1. Don't own too many dishes. By this I mean don't own more dishes than you need. This may also be because I live minimally and in a small home, but I have found that keeping the base amount of dishes in the cupboard means you wash smaller loads of dishes more often, instead of creating a huge pile that causes you to dread and avoid the task of washing them. I have two frying pans - one big, one small. I have two sauce pans - one big, one small. I have six plates, and six of each utensil (fork, spoon, knife). Etc, etc. This obviously isn't feasible for big families or if you like to entertain, but for our simple life it makes my job so much easier. It means neater shelves and cupboards, and it makes me do dishes at least once every two days, if not every day. (I use this same concept for our laundry, actually. Small amounts of clothing for each family member means one doable load every week, which keeps things easy and predictable.)

2. When washing your dishes, change your water frequently. Washing dishes without running water is just less sanitary than doing it with running water. That's the truth. I am the farthest thing from a germophobe, but I know that running water is better - but in an off-grid situation, it's not always an option. This means that if you are doing very many dishes in sitting pans of water, you need to flush that water out once or twice during the process. I have a small dish rack, so after one or two dish racks full are done, I usually dump my wash water out and clean the basin. I then pour my rinse water into the wash basin, clean the rinse basin, and fill it with clean rinsing water. Also, in an off-grid situation where you are dumping your water outside on the ground or on plants or gardens, remember to choose a biodegradable and naturally made dish soap, or make your own.

3. Wash your dishes in batches. This has always helped me. I try to wash my dishes from least dirty to most dirty - meaning I will wash things with less food and mess on them first, like drinkware and silverware, and then slowly work my way up to the pots and pans and things that require more scrubbing. This keeps your water cleaner for as long as possible, and your dishes will be cleaner.

4. Wash your glass first. So, this is something my mother taught me. Always wash your glass first. This means you will have sparkling clean glassware and it's more sanitary for drinkware to be washed first. Pretty straightforward. It also means that you get the glass done and put away safely on shelves to avoid breakage when being stacked in the rack with other dishes.

5. Wash your dish sponge or rag obsessively. This may be a no-brainer, but it bears mentioning that without running water, your sponge or rag that you wash your dishes with will retain more bacteria than it would if it was rinsed with running water more often.
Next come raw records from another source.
Lemma GetFeatureFlag_cached name w :
  ends (GetFeatureFlag time_zero_Time name) w (λ b w',
    w_store w' = w_store w ∧ w_now w' = w_now w ∧ ∃ n, b = cached_flag (w_store w) name (w_now w n)).
Proof.
  unfold GetFeatureFlag, cached_flag, ends. destruct (kv_Get _ _) as [data|]; [|by exists false, w; repeat (split; [done|]); exists O].
  destruct (json_Unmarshal data) as [wrapper|]; [|by exists false, w; repeat (split; [done|]); exists O]. unfold io_Now, mbind, io_bind. cbn.
  set (wr := default (mkFlags time_zero_Time None) wrapper).
  assert (E : ∀ b, (if cf_Expire wr <? w_now w (w_readings w) then mret false else mret b : io Store Net bool) (w <| w_readings ::= S |>) =
    Ok ((w_now w (w_readings w) <=? cf_Expire wr) && b, w <| w_readings ::= S |>)).
  { intros b. destruct (Z.ltb_spec (cf_Expire wr) (w_now w (w_readings w))), (Z.leb_spec (w_now w (w_readings w)) (cf_Expire wr)); done || lia. }
  rewrite E. eexists _, _. split; [done|]. split; [by destruct w|]. split; [by destruct w|]. by exists (w_readings w).
Qed.

(** [NewFactory] takes the canonical name, replaces Web Connectivity by LTE when the check-in says so, and returns the factory
    under that name only if it is enabled by default, is forced by the environment, or has a flag that has not expired. *)
Theorem NewFactory_spec name w :
  ends (NewFactory time_zero_Time Getenv name) w (λ res w', w_store w' = w_store w ∧ ∃ n n',
    let on flag n := cached_flag (w_store w) flag (w_now w n) in
    let chosen :=
      if String.eqb (Canonicalize name) "web_connectivity" && on "webconnectivity_0.5" n then "web_connectivity@v0.5" else Canonicalize name in
    match AllExperiments !! chosen with
    | None => res = Err (ErrAround ("no such experiment: " +:+ chosen) ErrNoSuchExperiment)
    | Some factory =>
        fac_canonicalName factory = chosen ∧
        res = if fac_enabledByDefault factory || String.eqb (Getenv OONI_FORCE_ENABLE_EXPERIMENT) "1" || on (ExperimentEnabledKey chosen) n'
              then Val factory
              else Err (ErrAround (chosen +:+ ": experiment not enabled by check-in API") ErrRequiresForceEnable)
    end).
Proof.
  unfold NewFactory. set (canonical := Canonicalize name).
  eapply (ends_bind _ _ _ (λ b w', w_store w' = w_store w ∧ w_now w' = w_now w ∧
    ∃ n, b = String.eqb canonical "web_connectivity" && cached_flag (w_store w) "webconnectivity_0.5" (w_now w n))).
  { destruct (String.eqb canonical "web_connectivity"); [apply GetFeatureFlag_cached|]. apply ends_ret. split_and!; [done..|by exists O]. }
  intros use_lte w' (Es & En & n & E). cbv zeta. set (chosen := if use_lte then _ else _).
  assert (Hc : (if String.eqb canonical "web_connectivity" && cached_flag (w_store w) "webconnectivity_0.5" (w_now w n)
    then "web_connectivity@v0.5" else canonical) = chosen) by by rewrite <- E.
  destruct (AllExperiments !! chosen) as [factory|] eqn:Ef.
  2: { apply ends_ret. split; [done|]. exists n, n. rewrite Hc, Ef. done. }
  destruct (registered _ _ Ef) as [Hname _].
  destruct (fac_enabledByDefault factory) eqn:Ed; [apply ends_ret; split; [done|]; exists n, n; by rewrite Hc, Ef, Ed|].
  destruct (String.eqb (Getenv _) "1") eqn:Eg; [apply ends_ret; split; [done|]; exists n, n; by rewrite Hc, Ef, Ed|].
  eapply ends_bind; [apply GetFeatureFlag_cached|]. intros enabled w2 (Es2 & En2 & n' & ->). rewrite Es, En.
  destruct (cached_flag _ _ (w_now w n')) eqn:Ec; apply ends_ret; (split; [congruence|]); exists n, n'; rewrite Hc, Ef, Ed, Ec; done.
Qed.
End factory.

(** *** Examples *)

Example canonical_names :
  map Canonicalize ["WebConnectivity"; "web_connectivity@v0.5"; "Ndt7"; "DNSCheck"; "stun_reachability"; "HTTPHeaderFieldManipulation"] =
  ["web_connectivity"; "web_connectivity@v0.5"; "ndt"; "dnscheck"; "stunreachability"; "http_header_field_manipulation"].
Proof. vm_compute. reflexivity. Qed.

Example Duration_texts : map Duration_String [0; -1500; 1500000000; 3661500000000] = ["0s"; "-1.5" +:+ String (ascii_of_N 194) (String (ascii_of_N 181) "s"); "1.5s"; "1h1m1.5s"].
Proof. vm_compute. reflexivity. Qed.

(** The fingerprint of [tlsmiddlebox] is announced as an option, and cannot be set: its type is [int]. *)
Lemma tlsmiddlebox_ClientId text_of value :
  (∃ info, match Options (StructPtr tlsmiddlebox_Config) with Val infos => infos !! "ClientId" = Some info | Err _ => False end) ∧
  SetOptionAny text_of (StructPtr tlsmiddlebox_Config) "ClientId" value =
    (StructPtr tlsmiddlebox_Config, Some (wrapped ErrUnsupportedOptionType (text_of value))).
Proof. split; [eexists; vm_compute; reflexivity|reflexivity]. Qed.

Definition dnscheck_over_http3 : list field :=
  map (λ f, if String.eqb (fd_Name f) "HTTP3Enabled" then f <| fd_Value := FBool true |>
            else if String.eqb (fd_Name f) "DefaultAddrs" then f <| fd_Value := FString "8.8.8.8 k=v" |> else f) dnscheck_Config.

Lemma options_roundtrip_witness (text_of := λ _, "") (o := range_ascending) :
  ∃ options, mustMakeMapStringAny ["DefaultAddrs=8.8.8.8 k=v"; "HTTP3Enabled=true"] = Ok options ∧
    SetOptionsAny text_of (StructPtr dnscheck_Config) options = (StructPtr dnscheck_over_http3, None).
Proof.
  apply (@options_roundtrip text_of o dnscheck_over_http3).
  - apply (bool_decide_unpack _). vm_compute. exact I.
  - repeat constructor; cbn; (discriminate || (intros _; split_and!; done)).
Defined.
For this reason, I have two sponges (I hate washing dishes with a rag. I hate it.) and I toss one in the laundry or boil it whenever I can.

Living in a tiny home means that most likely, people will see my pile of dirty dishes the minute they walk in. That's fun. For that reason, I have to do small loads of dishes pretty frequently, and that's what makes my system more doable. For families with a lot of children or more space, obviously my micro-managing style of dishwashing isn't realistic or necessary, but for now it's what works for me in my small space with my small family.

How does your family do dishes off-grid? What tips would you add to my list?